Полдня они бродили втроем по горе и вокруг, потом смело пошли по льду на другой берег реки. Леночка говорила не переставая о Кришне и о Будде, о «Камасутре» и о «Домострое», а ее бородатый муж П. украдкой подмигивал Снеткову из-под своего малахая, дескать, пусть говорит, будем терпеть, и Снетков невольно мигал ему в ответ слезящимися от ветра глазами… На середине реки они остановились, разом обернулись и увидели гору. Было пасмурно. Гора облаком вставала надо льдом; подобно мертвому, остывающему солнцу, из-за этого темного облака выглядывал ржавый купол собора. Леночка сказала «ух ты» и перестала говорить, а ее муж спросил:
— Вы читали «Волшебную гору», Снетков?
«Волшебную гору» Снетков не читал.
— Твое упущение, твое серьезное упущение, — строго сказал Леночке муж. — Я вам непременно пришлю «Волшебную гору», Снетков, у меня есть. Вы обалдеете от совпадений… Тоже гора, тоже красиво, тоже разговоры о главном — многие, Снетков, смыслы там как бы роятся в воздухе.

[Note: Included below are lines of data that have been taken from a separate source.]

(* ===== verification/CString.v ===== *)
(** * The C library's text functions that the command interpreter uses

    Characters are bytes; a C string is the list of its characters without
    the terminating 0.  [strtok_r], [strtol], [strtoul], [strcasecmp],
    [isxdigit], [fgets] and the conversions of [printf], in the C locale. *)
From Stdlib Require Import String Ascii.
From S2P Require Import Prelude.

Abbreviation text := (list Z).

(** The characters of a literal. *)
Definition codes (s : string) : text :=
  map (λ a, Z.of_N (N_of_ascii a)) (list_ascii_of_string s).

Definition newline : Z := 10.

(** The string that a buffer holds: its characters before the first 0. *)
Fixpoint cstr (buf : text) : text :=
  match buf with
  | [] => []
  | c :: buf => if c =? 0 then [] else c :: cstr buf
  end.

(** ** Characters *)

Definition between (lo hi c : Z) : bool := (lo <=? c) && (c <=? hi).

Definition isspace (c : Z) : bool := between 9 13 c || (c =? 32).

Definition tolower (c : Z) : Z := if between 65 90 c then c + 32 else c.

(** The value of a digit or letter in a number of base up to 36. *)
Definition digit_value (c : Z) : option Z :=
  if between 48 57 c then Some (c - 48)
  else if between 97 122 c then Some (c - 87)
  else if between 65 90 c then Some (c - 55)
  else None.

Definition isxdigit (c : Z) : bool :=
  match digit_value c with Some d => d <? 16 | None => false end.

(** [!strcasecmp (a, b)] *)
Definition same_word (a b : text) : bool := bool_decide (map tolower a = map tolower b).

(** ** Tokens *)

Fixpoint drop_while (p : Z → bool) (s : text) : text :=
  match s with
  | [] => []
  | c :: s' => if p c then drop_while p s' else s
  end.

Fixpoint span (p : Z → bool) (s : text) : text * text :=
  match s with
  | [] => ([], [])
  | c :: s' => if p c then let '(a, b) := span p s' in (c :: a, b) else ([], s)
  end.

(** [strtok_r]: the next token and the new [*ctx]; the separator behind the
    token is overwritten by the end of the token. *)
Definition strtok (sep : Z → bool) (ctx : text) : option (text * text) :=
  match drop_while sep ctx with
  | [] => None
  | s => let '(tok, rest) := span (λ c, negb (sep c)) s in Some (tok, drop 1 rest)
  end.

(** All the tokens that repeated calls give: every one takes at least one
    character, so the length of the string is enough fuel ([tokens_eq]). *)
Fixpoint tokens_fuel (fuel : nat) (sep : Z → bool) (ctx : text) : list text :=
  match fuel with
  | O => []
  | S fuel =>
      match strtok sep ctx with
      | None => []
      | Some (tok, ctx) => tok :: tokens_fuel fuel sep ctx
      end
  end.
Definition tokens (sep : Z → bool) (ctx : text) : list text :=
  tokens_fuel (length ctx) sep ctx.

(** ** Numbers *)

(** The digits of [s] from the left, as long as they are digits of [base]. *)
Fixpoint accumulate (base acc : Z) (s : text) : Z :=
  match s with
  | [] => acc
  | c :: s =>
      match digit_value c with
      | Some d => if d <? base then accumulate base (base * acc + d) s else acc
      | None => acc
      end
  end.

(** A [0x] prefix counts only with a hexadecimal digit behind it. *)
Definition hex_prefix (s : text) : bool :=
  match s with
  | z :: x :: d :: _ => (z =? 48) && ((x =? 120) || (x =? 88)) && isxdigit d
  | _ => false
  end.

Definition strip_prefix (base : Z) (s : text) : Z * text :=
  if ((base =? 0) || (base =? 16)) && hex_prefix s then (16, drop 2 s)
  else if base =? 0 then
    match s with
    | c :: _ => if c =? 48 then (8, s) else (10, s)
    | [] => (10, s)
    end
  else (base, s).

(** Sign and magnitude. *)
Definition read_number (base : Z) (s : text) : bool * Z :=
  let s := drop_while isspace s in
  let '(neg, s) :=
    match s with
    | c :: s' => if c =? 45 then (true, s') else if c =? 43 then (false, s') else (false, s)
    | [] => (false, s)
    end in
  let '(base, s) := strip_prefix base s in
  (neg, accumulate base 0 s).

(** [strtol] saturates at the limits of [long]. *)
Definition strtol (base : Z) (s : text) : Z :=
  let '(neg, n) := read_number base s in
  Z.max (- 2 ^ 63) (Z.min (2 ^ 63 - 1) (if neg then - n else n)).

(** [strtoul], [strtoull]: a minus sign negates modulo 2^64. *)
Definition strtoul (base : Z) (s : text) : Z :=
  let '(neg, n) := read_number base s in
  if 2 ^ 64 <=? n then 2 ^ 64 - 1 else if neg then u64 (- n) else n.

(** ** Printing *)

Definition digit_char (upper : bool) (d : Z) : Z :=
  if d <? 10 then d + 48 else if upper then d + 55 else d + 87.

(** The digits of [n], the last one first; 64 bits have at most 64 digits. *)
Fixpoint digits_rev (fuel : nat) (base : Z) (upper : bool) (n : Z) : text :=
  match fuel with
  | O => []
  | S fuel =>
      digit_char upper (n mod base)
      :: (if n / base =? 0 then [] else digits_rev fuel base upper (n / base))
  end.
Definition print_number (base : Z) (upper : bool) (n : Z) : text :=
  rev (digits_rev 64 base upper n).

(** The flag [0] with a width. *)
Definition pad0 (width : nat) (s : text) : text := replicate (width - length s) 48 ++ s.

(** [%012llo], [%02x], [%016llx], [%016llX], [%llx] and [%llu] *)
Definition fmt_012llo (n : Z) : text := pad0 12 (print_number 8 false n).
Definition fmt_02x (n : Z) : text := pad0 2 (print_number 16 false n).
Definition fmt_016llx (n : Z) : text := pad0 16 (print_number 16 false n).
Definition fmt_016llX (n : Z) : text := pad0 16 (print_number 16 true n).
Definition fmt_llx (n : Z) : text := print_number 16 false n.
Definition fmt_llu (n : Z) : text := print_number 10 false n.

(** ** Lines *)

(** At most [n] characters, up to and including a newline, and the rest. *)
Fixpoint take_line (n : nat) (s : text) : text * text :=
  match n, s with
  | O, _ => ([], s)
  | _, [] => ([], [])
  | S n, c :: s =>
      if c =? newline then ([c], s)
      else let '(a, b) := take_line n s in (c :: a, b)
  end.

(** [fgets (buf, size, fp)]; [None] is the result [NULL] at the end of the
    file. *)
Definition fgets (size : nat) (s : text) : option (text * text) :=
  match s with
  | [] => None
  | _ => Some (take_line (size - 1) s)
  end.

— В чистейшем воздухе! — подхватила Леночка, наверстывая упущенное. — А главное, это даже смешно, — там тоже туберкулезный санаторий…
— А что, и прочту, — смущенно отозвался Снетков…

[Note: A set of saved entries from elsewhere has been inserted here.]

(* ===== verification/CStringSpec.v ===== *)
(** * Lemmas on the text functions

    Tokens are found again in a line that was put together from them; a
    number that was printed is read back; a line of a text is found again. *)
From S2P Require Import Prelude CString.

(** ** Tokens *)

Lemma drop_while_length p s : (length (drop_while p s) ≤ length s)%nat.
Proof. induction s as [|c s IH]; simpl; [done|]. case_match; simpl; lia. Qed.

Lemma drop_while_head p s c r : drop_while p s = c :: r → p c = false.
Proof.
  induction s as [|d s IH]; simpl; [done|]. destruct (p d) eqn:E; [done|]. by intros [= -> _].
Qed.

Lemma span_app p s : (span p s).1 ++ (span p s).2 = s.
Proof.
  induction s as [|c s IH]; simpl; [done|]. case_match; [|done].
  destruct (span p s) as [a b]. simpl in *. by f_equal.
Qed.

Lemma span_word p tok rest : forallb p tok = true →
  match rest with [] => True | c :: _ => p c = false end →
  span p (tok ++ rest) = (tok, rest).
Proof.
  intros Ht Hr. induction tok as [|c tok IH]; simpl in *.
  - destruct rest as [|c r]; [done|]. simpl. by rewrite Hr.
  - apply andb_true_iff in Ht as [-> Ht]. by rewrite IH.
Qed.

(** A token and what is left behind it are shorter than the text. *)
Lemma strtok_shorter sep ctx tok rest : strtok sep ctx = Some (tok, rest) →
  (0 < length tok)%nat ∧ (length tok + length rest ≤ length ctx)%nat ∧
  (rest = [] ∨ length tok + length rest < length ctx)%nat.
Proof.
  unfold strtok. destruct (drop_while sep ctx) as [|c s] eqn:E; [done|].
  pose proof (drop_while_length sep ctx) as Hl. rewrite E in Hl.
  pose proof (drop_while_head _ _ _ _ E) as Hc.
  pose proof (span_app (λ c, negb (sep c)) (c :: s)) as Hs. revert Hs. simpl. rewrite Hc. simpl.
  destruct (span _ s) as [a b]. simpl. intros [= Hs] [= <- <-].
  assert (length (a ++ b) = length s) as Hlen by (by rewrite Hs). rewrite length_app in Hlen.
  simpl in *. rewrite length_drop. split_and!; [lia..|]. destruct b; simpl in *; [by left|right; lia].
Qed.

Lemma tokens_fuel_enough sep n k ctx : (length ctx ≤ n)%nat → (length ctx ≤ k)%nat →
  tokens_fuel n sep ctx = tokens_fuel k sep ctx.
Proof.
  revert k ctx. induction n as [|n IH]; intros k ctx Hn Hk.
  { destruct ctx; [|simpl in *; lia]. by destruct k. }
  destruct k as [|k]; [destruct ctx; [done|simpl in *; lia]|].
  simpl. destruct (strtok sep ctx) as [[tok rest]|] eqn:E; [|done].
  apply strtok_shorter in E. f_equal. apply IH; lia.
Qed.

(** The tokens are those of repeated calls. *)
Lemma tokens_eq sep ctx : tokens sep ctx
  = match strtok sep ctx with None => [] | Some (tok, rest) => tok :: tokens sep rest end.
Proof.
  unfold tokens. destruct ctx as [|c ctx]; [done|]. cbn [length tokens_fuel].
  destruct (strtok sep (c :: ctx)) as [[tok rest]|] eqn:E; [|done].
  apply strtok_shorter in E as (? & ? & ?). simpl in *.
  f_equal. apply tokens_fuel_enough; lia.
Qed.

(** [k] tokens need [k] characters and [k - 1] separators. *)
Lemma tokens_count sep ctx : (2 * length (tokens sep ctx) ≤ length ctx + 1)%nat.
Proof.
  induction ctx as [ctx IH] using (induction_ltof1 _ (@length Z)). unfold ltof in IH.
  rewrite tokens_eq. destruct (strtok sep ctx) as [[tok rest]|] eqn:E; [|simpl; lia].
  apply strtok_shorter in E as (? & ? & [->|?]); simpl; [unfold tokens; simpl; lia|].
  pose proof (IH rest ltac:(lia)). lia.
Qed.

(** A word: at least one character, and no separator. *)
Definition word (sep : Z → bool) (tok : text) : Prop :=
  tok ≠ [] ∧ forallb (λ c, negb (sep c)) tok = true.

Lemma strtok_word sep tok c rest : word sep tok → sep c = true →
  strtok sep (tok ++ c :: rest) = Some (tok, rest).
Proof.
  intros [Hne Hw] Hc. destruct tok as [|d tok]; [done|]. unfold strtok.
  pose proof Hw as Hw'. simpl in Hw'. apply andb_true_iff in Hw' as [Hd _].
  cbn [drop_while app]. apply negb_true_iff in Hd. rewrite Hd.
  rewrite app_comm_cons, (span_word _ (d :: tok) (c :: rest)); [done|done|].
  by rewrite Hc.
Qed.

Lemma strtok_skip sep c ctx : sep c = true → strtok sep (c :: ctx) = strtok sep ctx.
Proof. intros Hc. unfold strtok. simpl. by rewrite Hc. Qed.

Lemma tokens_skip sep c ctx : sep c = true → tokens sep (c :: ctx) = tokens sep ctx.
Proof. intros Hc. by rewrite tokens_eq, strtok_skip, <-tokens_eq. Qed.

Lemma tokens_word sep tok c rest : word sep tok → sep c = true →
  tokens sep (tok ++ c :: rest) = tok :: tokens sep (c :: rest).
Proof. intros Hw Hc. rewrite tokens_eq, strtok_word by done. by rewrite tokens_skip. Qed.

(** Words, each with a separator in front, are the tokens of the line. *)
Lemma tokens_words sep c e words : sep c = true → sep e = true → Forall (word sep) words →
  tokens sep (flat_map (cons c) words ++ [e]) = words.
Proof.
  intros Hc He. induction 1 as [|w ws Hw Hws IH].
  { simpl. by rewrite tokens_skip. }
  cbn [flat_map]. rewrite <-!app_assoc. cbn [app]. rewrite tokens_skip by done.
  rewrite <-IH at 2. destruct ws as [|w' ws].
  - simpl. by rewrite tokens_word.
  - cbn [flat_map]. rewrite <-!app_assoc. cbn [app]. by rewrite tokens_word.
Qed.

(** ** Numbers *)

Definition is_digit (base c : Z) : Prop := ∃ d, digit_value c = Some d ∧ 0 ≤ d < base.

Lemma accumulate_snoc base acc s c d : Forall (is_digit base) s →
  digit_value c = Some d → d < base →
  accumulate base acc (s ++ [c]) = base * accumulate base acc s + d.
Proof.
  intros Hs Hc Hd. revert acc. induction Hs as [|x s (v & Hv & Hb) _ IH]; intros acc; simpl.
  - rewrite Hc. by rewrite (proj2 (Z.ltb_lt _ _) Hd).
  - rewrite Hv. rewrite (proj2 (Z.ltb_lt v base)) by lia. apply IH.
Qed.

Lemma accumulate_zeros base k s : 0 < base →
  accumulate base 0 (replicate k 48 ++ s) = accumulate base 0 s.
Proof.
  intros Hb. induction k as [|k IH]; [done|]. cbn [replicate app accumulate].
  change (digit_value 48) with (Some 0). cbv beta iota.
  rewrite (proj2 (Z.ltb_lt 0 base)), Z.mul_0_r by lia. apply IH.
Qed.

Lemma digit_char_value upper base d : 0 ≤ d < base → base ≤ 16 →
  digit_value (digit_char upper d) = Some d.
Proof.
  intros. unfold digit_char, digit_value, between.
  destruct (Z.ltb_spec d 10); [|destruct upper].
  all: repeat (case_match; [|]); try (f_equal; lia); lia.
Qed.

(** The printed digits are digits, and stand for the number. *)
Lemma digits_rev_value fuel base upper n : 2 ≤ base ≤ 16 → 0 ≤ n < base ^ Z.of_nat fuel →
  Forall (is_digit base) (digits_rev fuel base upper n) ∧
  accumulate base 0 (rev (digits_rev fuel base upper n)) = n ∧
  (fuel ≠ 0%nat → digits_rev fuel base upper n ≠ []).
Proof.
  intros Hb. revert n. induction fuel as [|fuel IH]; intros n Hn.
  { change (base ^ Z.of_nat 0) with 1 in Hn. simpl. split_and!; [constructor|lia|intros []; done]. }
  cbn [digits_rev]. pose proof (Z.mod_pos_bound n base ltac:(lia)).
  assert (is_digit base (digit_char upper (n mod base))) as Hd.
  { exists (n mod base). split; [apply (digit_char_value _ base); lia|done]. }
  pose proof (Z.div_mod n base ltac:(lia)) as Hdm.
  destruct (Z.eqb_spec (n / base) 0) as [E|E].
  - split_and!; [by constructor| |done]. simpl.
    rewrite (digit_char_value _ base) by lia. rewrite (proj2 (Z.ltb_lt _ _)) by lia. lia.
  - destruct (IH (n / base)) as (Hf & Hv & _).
    { split; [apply Z.div_pos; lia|]. apply Z.div_lt_upper_bound; [lia|].
      rewrite <-Z.pow_succ_r, <-Nat2Z.inj_succ by lia. lia. }
    split_and!; [by constructor| |done]. cbn [rev].
    rewrite (accumulate_snoc _ _ _ _ (n mod base));
      [|by apply Forall_rev|apply (digit_char_value _ base); lia|lia].
    rewrite Hv. lia.
Qed.

(** A padded number: its characters and its value. *)
Definition padded (base : Z) (width : nat) (n : Z) : text :=
  pad0 width (print_number base false n).

Lemma padded_value base width n : 2 ≤ base ≤ 16 → 0 ≤ n < 2 ^ 64 →
  padded base width n ≠ [] ∧ Forall (is_digit base) (padded base width n) ∧
  accumulate base 0 (padded base width n) = n.
Proof.
  intros Hb Hn.
  destruct (digits_rev_value 64 base false n Hb) as (Hf & Hv & Hne).
  { split; [lia|]. apply Z.lt_le_trans with (2 ^ 64); [lia|].
    apply Z.pow_le_mono_l. lia. }
  unfold padded, pad0, print_number. split_and!.
  - intros E. apply app_eq_nil in E as [_ E]. apply (f_equal (@rev Z)) in E.
    rewrite rev_involutive in E. by apply Hne.
  - apply Forall_app. split; [|by apply Forall_rev].
    apply Forall_replicate. exists 0. split; [done|lia].
  - rewrite accumulate_zeros by lia. done.
Qed.

(** The characters of a number up to base 16. *)
Lemma is_digit_cases base c : base ≤ 16 → is_digit base c →
  48 ≤ c ≤ 57 ∨ 65 ≤ c ≤ 70 ∨ 97 ≤ c ≤ 102.
Proof.
  intros Hb (d & Hd & ?). unfold digit_value, between in Hd.
  repeat (case_match; simplify_eq); lia.
Qed.

Lemma is_digit_octal c : is_digit 8 c → 48 ≤ c ≤ 55.
Proof.
  intros (d & Hd & ?). unfold digit_value, between in Hd.
  repeat (case_match; simplify_eq); lia.
Qed.

Lemma isxdigit_digit c : is_digit 16 c → isxdigit c = true.
Proof. intros (d & Hd & ?). unfold isxdigit. rewrite Hd. apply Z.ltb_lt. lia. Qed.

Lemma accumulate_nonneg base acc s : 0 ≤ base → 0 ≤ acc → 0 ≤ accumulate base acc s.
Proof.
  intros Hb. revert acc. induction s as [|c s IH]; intros acc Ha; simpl; [done|].
  destruct (digit_value c) as [d|] eqn:E; [|done]. case_match; [|done]. apply IH.
  unfold digit_value, between in E. repeat (case_match; simplify_eq); nia.
Qed.

Lemma hex_prefix_false base c s : base ≤ 16 → Forall (is_digit base) s →
  hex_prefix (c :: s) = false.
Proof.
  intros Hb Hs. destruct Hs as [|x s Hx Hs]; [done|]. destruct Hs as [|y s _ _]; [done|].
  pose proof (is_digit_cases base x Hb Hx). simpl.
  assert ((x =? 120) = false) as -> by lia. assert ((x =? 88) = false) as -> by lia.
  by rewrite andb_false_r.
Qed.

(** [strtol] of plain digits. *)
Lemma strtol_digits base s : 2 ≤ base ≤ 16 → Forall (is_digit base) s →
  strtol base s = Z.min (2 ^ 63 - 1) (accumulate base 0 s).
Proof.
  intros Hb Hs. pose proof (accumulate_nonneg base 0 s ltac:(lia) ltac:(lia)).
  destruct Hs as [|c s Hc Hs].
  { unfold strtol, read_number, strip_prefix. simpl. repeat case_match; simplify_eq/=; lia. }
  pose proof (is_digit_cases base c ltac:(lia) Hc) as Hcc.
  unfold strtol, read_number.
  assert (drop_while isspace (c :: s) = c :: s) as ->.
  { simpl. unfold isspace, between. case_match; [lia|done]. }
  assert ((c =? 45) = false) as -> by lia. assert ((c =? 43) = false) as -> by lia.
  assert (hex_prefix (c :: s) = false) as Hh by (apply (hex_prefix_false base); done || lia).
  unfold strip_prefix. rewrite Hh, andb_false_r.
  assert ((base =? 0) = false) as -> by lia. lia.
Qed.

Lemma strtol_padded base width n : 2 ≤ base ≤ 16 → 0 ≤ n < 2 ^ 63 →
  strtol base (padded base width n) = n.
Proof.
  intros Hb Hn. destruct (padded_value base width n Hb) as (Hne & Hf & Hv); [lia|].
  rewrite strtol_digits, Hv by done. lia.
Qed.

(** The first digit of a number that is not 0 is not 0. *)
Lemma digits_rev_last fuel base upper n : 2 ≤ base ≤ 16 → 0 < n < base ^ Z.of_nat fuel →
  ∃ l c, digits_rev fuel base upper n = l ++ [c] ∧ c ≠ 48.
Proof.
  intros Hb. revert n. induction fuel as [|fuel IH]; intros n Hn.
  { change (base ^ Z.of_nat 0) with 1 in Hn. lia. }
  cbn [digits_rev]. pose proof (Z.div_mod n base ltac:(lia)).
  pose proof (Z.mod_pos_bound n base ltac:(lia)).
  destruct (Z.eqb_spec (n / base) 0) as [E|E].
  - exists [], (digit_char upper (n mod base)). split; [done|]. unfold digit_char.
    repeat case_match; lia.
  - destruct (IH (n / base)) as (l & c & -> & Hc).
    { pose proof (Z.div_pos n base ltac:(lia) ltac:(lia)). split; [lia|].
      apply Z.div_lt_upper_bound; [lia|].
      rewrite <-Z.pow_succ_r, <-Nat2Z.inj_succ by lia. lia. }
    by exists (digit_char upper (n mod base) :: l), c.
Qed.

(** A number in decimal is read back with base 0. *)
Lemma read_decimal n : 0 ≤ n < 2 ^ 64 → read_number 0 (fmt_llu n) = (false, n).
Proof.
  intros Hn. destruct (padded_value 10 0 n ltac:(lia) Hn) as (Hne & Hf & Hv).
  change (padded 10 0 n) with (fmt_llu n) in *.
  destruct (Z.eq_dec n 0) as [->|Hnz]; [done|].
  destruct (digits_rev_last 64 10 false n ltac:(lia)) as (l & c & El & Hc48).
  { split; [lia|]. apply Z.lt_le_trans with (2 ^ 64); [lia|]. by apply Z.pow_le_mono_l. }
  assert (fmt_llu n = c :: rev l) as E.
  { unfold fmt_llu, print_number. by rewrite El, rev_app_distr. }
  rewrite E in *. clear El Hne. pose proof (Forall_inv Hf) as Hc.
  pose proof (Forall_inv_tail Hf) as Hl.
  pose proof (is_digit_cases 10 c ltac:(lia) Hc). unfold read_number.
  assert (drop_while isspace (c :: rev l) = c :: rev l) as ->.
  { simpl. unfold isspace, between. case_match; [lia|done]. }
  assert ((c =? 45) = false) as -> by lia. assert ((c =? 43) = false) as -> by lia.
  unfold strip_prefix. rewrite (hex_prefix_false 10) by (done || lia). cbn [Z.eqb orb andb].
  assert ((c =? 48) = false) as -> by lia. by rewrite Hv.
Qed.

(** The limits of what the functions return. *)
Lemma strtol_range base s : srange 64 (strtol base s).
Proof. unfold srange, strtol. destruct (read_number base s). simpl. lia. Qed.

Lemma read_number_nonneg base s : 0 ≤ base → 0 ≤ (read_number base s).2.
Proof.
  intros Hb. unfold read_number.
  assert (∀ s, 0 ≤ (strip_prefix base s).1) as Hp.
  { intros t. unfold strip_prefix. repeat case_match; simpl; lia. }
  repeat case_match; simpl; match goal with H : strip_prefix base ?t = _ |- _ =>
    specialize (Hp t); rewrite H in Hp end; by apply accumulate_nonneg.
Qed.

Lemma strtoul_range base s : 0 ≤ base → urange 64 (strtoul base s).
Proof.
  intros Hb. pose proof (read_number_nonneg base s Hb) as Hn. unfold strtoul.
  destruct (read_number base s) as [neg n]. simpl in Hn.
  destruct (Z.leb_spec (2 ^ 64) n); [split; lia|]. destruct neg; [width|]. split; lia.
Qed.

(** ** Lines *)

Lemma take_line_app n s : (take_line n s).1 ++ (take_line n s).2 = s.
Proof.
  revert s. induction n as [|n IH]; intros [|c s]; simpl; try done.
  case_match; [done|]. specialize (IH s). destruct (take_line n s). simpl in *. by f_equal.
Qed.

Lemma take_line_length n s : (length (take_line n s).1 ≤ n)%nat.
Proof.
  revert s. induction n as [|n IH]; intros [|c s]; simpl; try lia.
  case_match; simpl; [lia|]. specialize (IH s). destruct (take_line n s). simpl in *. lia.
Qed.

Lemma fgets_line size s buf rest : fgets size s = Some (buf, rest) →
  (length buf ≤ size - 1)%nat ∧ buf ++ rest = s ∧
  (1 < size → length rest < length s)%nat.
Proof.
  unfold fgets. destruct s as [|c s]; [done|]. intros [= E].
  pose proof (take_line_app (size - 1) (c :: s)) as Ha.
  pose proof (take_line_length (size - 1) (c :: s)) as Hl. rewrite E in Ha, Hl. simpl in Ha, Hl.
  split_and!; [done..|]. intros Hs. rewrite <-Ha, length_app.
  destruct buf as [|b buf]; [|simpl; lia]. exfalso.
  destruct (size - 1)%nat eqn:Es; [lia|]. simpl in E.
  destruct (c =? newline); [done|]. by destruct (take_line n s).
Qed.

(** A line that fits is read whole. *)
Lemma fgets_whole size l rest : (length l + 1 < size)%nat → newline ∉ l →
  fgets size (l ++ newline :: rest) = Some (l ++ [newline], rest).
Proof.
  intros Hl Hn. unfold fgets.
  assert (∀ n, (length l < n)%nat → take_line n (l ++ newline :: rest) = (l ++ [newline], rest))
    as Ht.
  { clear Hl. induction l as [|c l IH]; intros n Hl; (destruct n as [|n]; [simpl in Hl; lia|]).
    - simpl. done.
    - apply not_elem_of_cons in Hn as [Hc Hn]. cbn [app take_line].
      assert ((c =? newline) = false) as -> by (by apply Z.eqb_neq). rewrite IH; [done|done|].
      simpl in Hl. lia. }
  rewrite Ht by lia. by destruct l.
Qed.

Lemma cstr_id s : Forall (λ c, c ≠ 0) s → cstr s = s.
Proof.
  induction 1 as [|c s Hc _ IH]; simpl; [done|].
  rewrite (proj2 (Z.eqb_neq _ _) Hc). by f_equal.
Qed.

Lemma cstr_length s : (length (cstr s) ≤ length s)%nat.
Proof. induction s as [|c s IH]; simpl; [done|]. case_match; simpl; lia. Qed.

Lemma cstr_Forall (P : Z → Prop) s : Forall P s → Forall P (cstr s).
Proof. induction 1; simpl; [constructor|]. case_match; constructor; done. Qed.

Перед тем как проститься, Леночка попросила Снеткова потрогать розовую шишку на темени мужа. Снетков потрогал. Сказал, что ничего опасного, заурядный жировик, можно вырезать, можно оставить в покое — по настроению. Леночка попросила вырезать.
— Я не хирург, — сказал Снетков. — Я не имею к этому ни малейшего отношения.
Они уехали навсегда. Снетков не то чтобы расстроился, но был раздражен. Привычный распорядок переживаний, ожиданий и предвкушений был разрушен. Пытаясь сохранить верность — не Леночке, но распорядку, — в часы тихой своей свободы он читал о том, что такое индивид, и о том, чем индивид представляется. «…Мы видим, — читал Снетков, как и прежде благоговейно, но без прежнего блаженства шевеля губами, — что дуэль достигла высшего процветания и с кровожадной серьезностью практикуется как раз у той нации, которая обнаружила недостаток истинной добросовестности…» Весной он подыскал Леночке замену в городе, даже не одну, а две, хотя и не слишком любил в городе бывать. Он забыл о неверной подруге и ее бородаче, но на исходе осени тот напомнил о себе бандеролью: двумя потрепанными коричневыми томами из собрания сочинений Томаса Манна. Это была «Волшебная гора». К бандероли прилагалась записка: «Дорогой Снетков! Как человек чести, слово свое держу. Простите, что с опозданием. Читайте сколько влезет, но потом прошу вернуть. Ваш П. P. S. Шишку решил оставить: а вдруг в ней у меня весь мой ум? Это, конечно, шутка. P. P. S. Жаль, вы не хирург. А то попросил бы Вас вырезать язык у одной нашей общей знакомой». И Снетков принялся за «Волшебную гору».